Case 051 - Utility Company

Three stress breakdowns in one little office, and what has management done about it? I was angry then and I find I am still angry. Perhaps this is the time to put our office's case history on the record.

I worked for almost 20 years for a large utility in a technical capacity. Our section had 15 staff, many of whom had worked together for decades. We had much good will among workers and not very many layers of management. I was and am still proud of the company, which is extraordinarily efficient and usually tries to be humane.

But the company, like so many others, fell prey to the management mania - efficiency! seminars! slogans! In spite of this nonsense, we took up the slack when new practices and software were imposed on us. Slowly, the pressure increased, with experienced staff retiring but not being replaced. When we asked about raises or promotions, we got laughter in response. (Really.) We carried on for several years, becoming more cynical, and learning that management never meant what they said, no matter how pretty it sounded. Morale took a dive.

One day our section head and department head decided to hire a guy to do the front-end planning for our jobs. A great idea. But they screwed it up- they did not hire one of the three or four sensible choices for this job - they hired "Gulo".

They knew what they were getting. For 30 years, Gulo's management style had never varied: Trample and smear subordinates, suck up to superiors. He was a very loud man with an abrupt manner, and no people skills. Faced with complaints, his superiors would always excuse him, saying he had learned his behavior in the armed forces. We often wondered who he might be blackmailing to keep his job.

Two women who had worked for him had taken a lateral move to my section just to evade him. These gals were both very proud of their work, and identified strongly with their jobs.

Once hired, his original job description was abandoned. Instead of planning our projects to make our work easier, Gulo was put in charge of micro-managing us and doing our evaluations. He took over all liaison functions, breaking our ties to people in other departments, and telling them it was our fault when there were mistakes or late deliveries, painting us as stupid and lazy.

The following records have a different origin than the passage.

(* ===== verification/Heap.v ===== *)
(** The managed heap of the runtime ([runtime/src/allocator/], [wasm32.rs],
    [ref.rs], [env.rs], [closure.rs]): values, blocks, the two allocators, the
    shadow stack and the garbage collector, on the 32-bit Wasm target. *)
From S2P Require Import Prelude ClassList.
From Stdlib Require Import SpecFloat.

(** The runtime's functions do not return [Result]s. *)
Abbreviation rt := (comp never).

(** ** Values *)

(** A [*mut Tag]. *)
Abbreviation loc := Z.
Definition null : loc := 0.

Module TT.
(** [TypeTag]. *)
Inductive TypeTag : Type :=
  | Array | String | HT | ObjectPtrPtr | DynObject | Env | NonPtr32 | Any | MutF64 | Ptr.
#[global] Instance TypeTag_eq_dec : EqDecision TypeTag.
Proof. solve_decision. Defined.
End TT.

Record Tag := mkTag { marked : bool; type_tag : TT.TypeTag; class_tag : Z }.
#[global] Instance Tag_eq_dec : EqDecision Tag.
Proof. solve_decision. Defined.
Definition with_type (t : TT.TypeTag) : Tag := mkTag false t 0.
Definition object_tag (class_tag : Z) : Tag := mkTag false TT.DynObject class_tag.

(** A [*const f64]: one of the two boxes of the float allocator, and a slot. *)
Record f64ptr := mkF64ptr { space : bool; slot : Z }.
#[global] Instance f64ptr_eq_dec : EqDecision f64ptr.
Proof. solve_decision. Defined.

Module Any.
(** [AnyEnum]; a closure is its environment and the index of its function. *)
Inductive AnyEnum : Type :=
  | I32 (i : Z)
  | F64 (p : f64ptr)
  | Bool (b : bool)
  | Ptr (p : loc)
  | Closure (env : loc) (func : Z)
  | Undefined
  | Null.
#[global] Instance AnyEnum_eq_dec : EqDecision AnyEnum.
Proof. solve_decision. Defined.
End Any.
Abbreviation AnyEnum := Any.AnyEnum.
#[global] Instance AnyEnum_inhabited : Inhabited AnyEnum := populate Any.Undefined.

Module View.
(** What follows a tag, as [HeapRefView] shows it.  [A] is the type of the
    values held, so that two heaps can be compared up to the position of
    their floats.  The entries of a hash table are in its iteration order. *)
Inductive HeapRefView (A : Type) : Type :=
  | String (s : string)
  | HT (entries : list (loc * A))
  | Array (elems : list A)
  | Any (v : A)
  | Class (fields : list (option A))
  | ObjectPtrPtr (data : loc)
  | Env (items : list A) (fn_obj : loc)
  | NonPtr32 (i : Z)
  | MutF64 (f : f64)
  | Ptr (p : loc).
Arguments String {A}.
Arguments HT {A}.
Arguments Array {A}.
Arguments Any {A}.
Arguments Class {A}.
Arguments ObjectPtrPtr {A}.
Arguments Env {A}.
Arguments NonPtr32 {A}.
Arguments MutF64 {A}.
Arguments Ptr {A}.
#[global] Instance HeapRefView_eq_dec {A} `{EqDecision A} : EqDecision (HeapRefView A).
Proof. solve_decision. Defined.

(** The tag under which a view is recognised. *)
Definition type_tag {A} (v : HeapRefView A) : TT.TypeTag :=
  match v with
  | String _ => TT.String | HT _ => TT.HT | Array _ => TT.Array | Any _ => TT.Any
  | Class _ => TT.DynObject | ObjectPtrPtr _ => TT.ObjectPtrPtr | Env _ _ => TT.Env
  | NonPtr32 _ => TT.NonPtr32 | MutF64 _ => TT.MutF64 | Ptr _ => TT.Ptr
  end.

(** [HasTag::TYPE_TAG]: the tag with which data is allocated.  A float ref is
    given [TypeTag::Ptr]. *)
Definition has_tag {A} (v : HeapRefView A) : TT.TypeTag :=
  match v with MutF64 _ => TT.Ptr | _ => type_tag v end.

(** The values held, in the order they are visited. *)
Definition slots {A} (v : HeapRefView A) : list (option A) :=
  match v with
  | HT l => map (λ e, Some e.2) l
  | Array l => map Some l
  | Any a => [Some a]
  | Class l => l
  | Env l _ => map Some l
  | _ => []
  end.
Definition write_slot {A} (v : HeapRefView A) (i : nat) (a : A) : HeapRefView A :=
  match v with
  | HT l => HT (alter (λ e, (e.1, a)) i l)
  | Array l => Array (<[i := a]> l)
  | Any _ => Any a
  | Class l => Class (<[i := Some a]> l)
  | Env l o => Env (<[i := a]> l) o
  | v => v
  end.
#[global] Instance fmap : FMap HeapRefView := λ A B f v,
  match v with
  | String s => String s
  | HT l => HT (map (λ e, (e.1, f e.2)) l)
  | Array l => Array (map f l)
  | Any a => Any (f a)
  | Class l => Class (map (option_map f) l)
  | ObjectPtrPtr p => ObjectPtrPtr p
  | Env l o => Env (map f l) o
  | NonPtr32 i => NonPtr32 i
  | MutF64 f => MutF64 f
  | Ptr p => Ptr p
  end.
End View.
Abbreviation HeapRefView := (View.HeapRefView AnyEnum).

(** A tag and the data that follows it, as it was written. *)
Record block := mkBlock { tag : Tag; data : HeapRefView }.

(** Reading data at another type than it was written with. *)
Definition undefined_behavior {A} : rt A := Panic "undefined behavior".

(** [AnyPtr::view]. *)
Definition view (b : block) : rt HeapRefView :=
  if decide (type_tag (tag b) = View.type_tag (data b)) then Ok (data b) else undefined_behavior.

(** ** The float allocator ([f64_allocator.rs]) *)
Module F64.
Definition LEN : Z := 1000.
Record F64Allocator := mkF64Allocator {
  current_space : list f64;
  other_space : list f64;
  current_box : bool;
  next_slot : Z
}.
Definition new : F64Allocator :=
  mkF64Allocator (replicate (Z.to_nat LEN) (S754_zero false)) (replicate (Z.to_nat LEN) (S754_zero false)) false 0.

Disaster came within two years. For many months, we made frequent complaints to our superiors, ranging from fury to tears to cold detailing of Gulo's socially destructive behavior. These complaints were all ignored. Then, in the space of a few months, three staff members, one man and the two women, suffered stress breakdowns so severe that they are still under medication, almost three years later. One of them collapsed at my feet, in the office. When the ambulance arrived, I rode with her to the hospital.

I was whistleblower and spokesman - if I hadn't sent a letter detailing the breakdowns and abuse to several layers of management, the union, and HR, I suppose nothing would have been done. Finally management took action, if you want to call it that. They hired a mediator to sort it out, and then on her recommendation, put the three on sick leave, forced them and Gulo to retire, and gave me a small buyout package in return for my silence. They did nothing else, did not apologize, and give the impression that it was just an unfortunate personality conflict.

I have been out of the office two years, and I'm still angry. The men who heard all our complaints have been promoted. The corporation probably spent, in buyouts and lost time and mediator fees, several hundred thousand dollars on this "unfortunate personality conflict". The remaining staff, some still my friends, have lost any ambition or enthusiasm and are just marking time.

I know there must be good managers in the world, but I only remember the men who cut three work lives short, with terrible emotional pain and suffering. Yet the pain inflicted and money wasted has been buried, hidden, rationalized away. Shame!